(** [os.Stat]: the root is a directory. *)
Definition stat (fs : FS) (p : path) : option node :=
  match p with
  | [] => Some Directory
  | _ => fs !! p
  end.

Definition is_dir (fs : FS) (p : path) : bool :=
  bool_decide (stat fs p = Some Directory).

(** the maps that are file trees: every entry lies in a directory *)
Definition wf (fs : FS) : Prop :=
  map_Forall (λ p _, p ≠ [] ∧ is_dir fs (removelast p) = true) fs.

Global Instance wf_dec (fs : FS) : Decision (wf fs).
Proof. unfold wf. apply _. Defined.

(** [os.MkdirAll]: walks down from [done], creating what is missing; a
    regular file on the way is an error. *)
Fixpoint mkdir_all (done : path) (rest : list string) (fs : FS) : error + FS :=
  match rest with
  | [] => inr fs
  | c :: rest' =>
      let q := done ++ [c] in
      match fs !! q with
      | Some Directory => mkdir_all q rest' fs
      | Some (File _) => inl (PathError "mkdir" q ENOTDIR)
      | None => mkdir_all q rest' (<[q := Directory]> fs)
      end
  end.

Definition is_file (fs : FS) (p : path) : bool :=
  match stat fs p with
  | Some (File _) => true
  | _ => false
  end.

(** why a path cannot be reached: ENOTDIR when a regular file stands at one
    of the directories on the way to it, ENOENT otherwise *)
Definition errno_unreachable (fs : FS) (p : path) : Errno :=
  if existsb (λ k, is_file fs (take k p)) (seq 1 (length p - 1)) then ENOTDIR
  else ENOENT.

(** [os.Open]: the node the handle reads from *)
Definition open (fs : FS) (p : path) : error + node :=
  match stat fs p with
  | Some n => inr n
  | None => inl (PathError "open" p (errno_unreachable fs p))
  end.
(* ================================================================== *)
(** * The remaining properties of the specification *)

(** C4.  On every 4x4 grid of bytes each inverse transform undoes its
    forward transform: [InvShiftRows] after [ShiftRows], [InvSubBytes] after
    [SubBytes], and [InvMixColumns] after [MixColumns] (both over the [Nb]
    = 4 columns of the object) give the grid back. *)
Theorem inverse_transforms (this : AES.t) (S : State) :
  is_state S = true ->
  AES.Nb this = 4 ->
  InvShiftRows (ShiftRows S) = S /\
  InvSubBytes (SubBytes S) = S /\
  InvMixColumns this (MixColumns this S) = S.
Proof.
  intros HS HNb. split; [|split].
  - apply InvShiftRows_ShiftRows, HS.
  - apply InvSubBytes_SubBytes, HS.
  - apply InvMixColumns_MixColumns; assumption.
Qed.

Lemma inverse_transforms_witness :
  let S := [[0xd4; 0xe0; 0xb8; 0x1e]; [0xbf; 0xb4; 0x41; 0x27];
            [0x5d; 0x52; 0x11; 0x98]; [0x30; 0xae; 0xf1; 0xe5]] in
  let this := AES.mk 4 4 10 S [] [] [] in
  is_state S = true /\ AES.Nb this = 4 /\
  InvShiftRows (ShiftRows S) = S /\
  InvSubBytes (SubBytes S) = S /\
  InvMixColumns this (MixColumns this S) = S.
Proof.
  intros S this. split; [reflexivity|]. split; [reflexivity|].
  apply (inverse_transforms this S); reflexivity.
Defined.

(** C7.  With [Nb] = 4 and at least one round, [Decipher] is the sequence
    of section 4.5: AddRoundKey at offset [Nr * Nb], the last four words of
    the schedule; for each round 1 to [Nr - 1] InvShiftRows, InvSubBytes,
    AddRoundKey with the next-lower slice of four words, InvMixColumns; and
    a final round of InvShiftRows, InvSubBytes and AddRoundKey with the
    words 0 to 3, without InvMixColumns. *)
Theorem Decipher_follows_spec (this : AES.t) :
  AES.Nb this = 4 ->
  1 <= AES.Nr this ->
  Decipher this = Decipher_spec this.
Proof. intros HNb HNr. apply Decipher_refines; assumption. Qed.

Lemma Decipher_follows_spec_witness :
  let this := AES.mk 4 4 10 blank [] (repeat 0x01020304 44) [] in
  AES.Nb this = 4 /\ 1 <= AES.Nr this /\
  Decipher this = Decipher_spec this /\
  exists d, Decipher_spec this = Ok d.
Proof.
  intros this.
  split; [reflexivity|]. split; [cbn; lia|].
  split; [apply (Decipher_follows_spec this); [reflexivity | cbn; lia]|].
  vm_compute. eexists. reflexivity.
Defined.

::::::::

WHAT THE TASK ASKS: Quote verbatim the line containing "the schedule; for" and every line after it through the end of the records above.

OUTPUT FOR THIS TASK:
    the schedule; for each round 1 to [Nr - 1] InvShiftRows, InvSubBytes,
    AddRoundKey with the next-lower slice of four words, InvMixColumns; and
    a final round of InvShiftRows, InvSubBytes and AddRoundKey with the
    words 0 to 3, without InvMixColumns. *)
Theorem Decipher_follows_spec (this : AES.t) :
  AES.Nb this = 4 ->
  1 <= AES.Nr this ->
  Decipher this = Decipher_spec this.
Proof. intros HNb HNr. apply Decipher_refines; assumption. Qed.

Lemma Decipher_follows_spec_witness :
  let this := AES.mk 4 4 10 blank [] (repeat 0x01020304 44) [] in
  AES.Nb this = 4 /\ 1 <= AES.Nr this /\
  Decipher this = Decipher_spec this /\
  exists d, Decipher_spec this = Ok d.
Proof.
  intros this.
  split; [reflexivity|]. split; [cbn; lia|].
  split; [apply (Decipher_follows_spec this); [reflexivity | cbn; lia]|].
  vm_compute. eexists. reflexivity.
Defined.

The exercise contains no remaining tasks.